Robotic systems are becoming widespread for their application. Robotic devices have made a tremendous breakthrough in becoming substitutes for replacing missing limbs and researchers are now investing a their efforts in studying the application of robotic devices in surgical procedures, the delivery of rehabilitation to patients suffering from spinal cord injury and a great deal of effort in their use as guides to help educate children with learning disabilities. The scope of this article focuses on surgical robotics.
The introduction of surgical robots is starting to mature to a point where they can be appropriately used in surgical rooms. For example, new technology - including telesurgery, such as the RP-VITA Robot designed to deliver healthcare at the lowest cost via audio-visual telecommunication for remote consultations – is shaping the healthcare environment. As the field of computer-enhanced surgical procedures continues to develop so will the operating room with a series of imaging systems, microbot devices and robotic manipulators.
A recent press release has announced the design of a snake robot that could potentially be used to isolate tumours in the human body. The robot doesn’t work alone, a skilled surgeon helps guide the robot into intricate locations in the body where there may be a tumour. This could pave the way for a new method in surgical procedures that could eliminate the need to cut through the patient’s soft tissue to isolate the surgical point.
This particular robot has been designed by OC Robotics, specialists in the design and manufacture of snake-arm robots. The design and development of this device is in early trail stages and so the exact structural and functional principle is still to be refined. Some of the latest technology by OC Robotics for confined space is made of long flexible arms ideal for small openings.
Functional components to the Snake-arm Robot
The main components to the Snake-arm robot include:
An interface system that normally includes a PC with software to manipulate the Snake-arm and a controller to apply a multifunctional approach to the remote system.
The actuator is controlled using wires that feed electrical energy from the energy pack into the Snake-arm.
The main component to this robotic device that bridges the gap between the controller and the confined space is the Snake-arm. The structural components to this arm include links that give the arm the flexibility it requires to conduct automated operations. It is important that during surgical procedures the robot is light enough to limit any pressure on the confined space being operated on. During surgery, intricate confined spaces being operated on will be more sensitive to pressure and this also highlights the importance of creating medical robots that have minimum mass for maximum reach without compromising the positioning of the robot and surrounding tissue.

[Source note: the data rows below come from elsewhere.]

Definition install_file_extents (fs : FsId) (i : N) (new : list ExtentRef) (at_least : N) (now : Z)
    (repl : bool) : M () :=
  sm_lift (res_for new check) ;;
  look (λ c, check_byte_quota c fs i ((λ e, (logical_offset e, len e)) <$> new)) ;;
  r ← on_fs fs (install_in i ((λ e, (logical_offset e, eid e)) <$> new) at_least now repl);
  let '(old, grown) := r in
  edit (λ c, foldl (λ c e, add_extent_ref e c) c new) ;;
  s ← sm_get;
  let old_len := sum_u64 (extent_len (cat s) <$> old) in
  let new_len := sum_u64 (len <$> new) in
  edit (edit_usage fs (λ u, u <| file_bytes ::= λ b, u64_saturating_add b grown |>
                              <| used_bytes ::= λ b, u64_add b new_len - old_len |>)) ;;
  sm_for old dec_ref.

(** ** Snapshots and clones *)

Definition snapshot_tree (id : SnapshotId) (fs : FsId) (name : string) (now : Z) : M () :=
  s ← sm_get;
  match fs_snapshots (cat s) !! id with
  | Some sn =>
      if String.eqb (sn_fs_id sn) fs && String.eqb (sn_name sn) name then mret () else sm_err Exists
  | None =>
      f ← look (λ c, filesystem c fs);
      let tree := f <| replica := None |> in
      share_extents tree ;;
      edit (λ c, c <| fs_snapshots ::= <[id := mkFsSnapshotMeta id fs name now tree]> |>)
  end.

Definition is_replica_base (id : SnapshotId) (f : FsMeta) : bool :=
  match replica f with Some r => bool_decide (rs_local r = Some id) | None => false end.

Definition delete_fs_snapshot (id : SnapshotId) : M () :=
  s ← sm_get;
  if existsb (is_replica_base id) (bt_values (filesystems (cat s))) then sm_err Invalid
  else
    sn ← look (λ c, ok_or (fs_snapshots c !! id) NotFound);
    edit (λ c, c <| fs_snapshots ::= delete id |>) ;;
    sm_for (scan (sn_tree sn)) drop_inode.

Definition clone_fs (id : FsId) (name : string) (snapshot_id : SnapshotId) : M () :=
  s ← sm_get;
  match filesystems (cat s) !! id with
  | Some f =>
      if String.eqb (f_name f) name && bool_decide (source_snapshot f = Some snapshot_id)
      then mret () else sm_err Exists
  | None =>
      sn ← look (λ c, ok_or (fs_snapshots c !! snapshot_id) NotFound);
      let tree := sn_tree sn in
      share_extents tree ;;
      edit (λ c, c <| filesystems ::= <[id := tree <| f_id := id |> <| f_name := name |>
                        <| source_snapshot := Some snapshot_id |> <| replica := None |>]> |>)
  end.

Definition set_quota (fs : FsId) (mb mi : option N) : M () :=
  let q := mkFsQuota mb mi in
  on_fs fs (sm_modify (λ f, f <| quota := if bool_decide (q = mkFsQuota None None) then None else Some q |>)).

(** The filesystem a client change applies to. *)
Definition client_change (op : FsOp) : option FsId :=
  match op with
  | Mknode fs _ _ _ _ _ _ _ _ _ _ _ | Link fs _ _ _ _ | Unlink fs _ _ _ | Rmdir fs _ _ _
  | Rename fs _ _ _ _ _ | SetAttrOp fs _ _ _ | SetXattr fs _ _ _ _ _ | RemoveXattr fs _ _ _
  | InstallFileExtent fs _ _ _ _ _ false | InstallFileExtents fs _ _ _ _ false => Some fs
  | _ => None
  end.

(** The filesystem replication data applies to. *)
Definition replica_install (op : FsOp) : option FsId :=
  match op with
  | InstallFileExtent fs _ _ _ _ _ true | InstallFileExtents fs _ _ _ _ true => Some fs
  | _ => None
  end.

(** The two guards before the branches of [apply_fs]. *)
Definition fs_guards (op : FsOp) (self : Catalog) : res MetaError () :=
  (match client_change op with
   | Some fs =>
       reject_if (match filesystems self !! fs with
                  | Some f => bool_decide (replica f ≠ None)
                  | None => false
                  end) ReadOnly
   | None => Ok ()
   end) ;;
  match replica_install op with
  | Some fs => f ← filesystem self fs; reject_if (bool_decide (replica f = None)) Invalid
  | None => Ok ()
  end.
End Namespace.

Speed of the OC Robotics Snake-arm tip is typically 1 m/s. The speed of any surgical robot will need to be matched to increased precision and repeatability.
The following video demonstrates the OC Robotics Snake-Arm, and should give you an idea of how this machine work and how this technology is now being refined for wider application in surgical procedures where it will be used to isolate potentially hard-to-reach spaces and remove tissue.
Technological advancements in snake robots are intricate and involve simulation techniques using sophisticated algorithms. As discussed, the application of snake robotics to assist surgical procedures is an exciting approach to novel healthcare. The concept of snake robots for keyhole surgery is becoming infectious among the application of sophisticated surgical operations.
The i-Snake surgical robot has been designed to offer a platform that can help diversify keyhole techniques making this a ground-braking investment into the field of surgical procedures. The main feature to the intuitive i-Snake robot is the imaging technology that provides the surgeon with increased flexibility to explore the confined surgical points within the human body. With a full range of articulated joints and motors along with sensors, this robot is a highly flexible sensing platform and allows for high precision and navigation.
The team behind this research are from the Hamlyn Centre at Imperial College London. This robotics system has been taken through trials by being tested to perform surgical sterilisation procedures. The key aim with this development is to provide sophisticated technology that eliminates the application of rigid instruments and to reform minimal invasive surgery.
In the following video, Professor Guang-Zhong Yang and Professor Lord Ara Darzi leading this innovative project offer an insight on their research in developing the i-Snake surgical robotic device and emphasise the vision of hopefully seeing technology being used in hospitals.
Video Courtesy of the Welcome Trust
The next video demonstrates the i-Snake modular articulated design.
Video Courtesy of the Hamlyn Centre
Research on the advancement of surgical robots clearly demonstrates a marriage between imaging, sensory components, robots and surgery, but what advantages does this technology carry for future application? The application of snake-like surgical robots does mean that a more detailed investigation of the alimentary tract and heart surgery becomes possible. By eliminating the use of rigid surgical instruments that could potentially harm surrounding tissue due to limited precision in confined space, there is the possibility of less invasive treatments and a faster recover time due to limited access trauma.
Some of the main challenges ahead seem to be focussed on join articulation, how to integrate an array of artificial sensor components and navigation methods into a surgical robotic system, and how this tool could be used to identify different tissues within the body.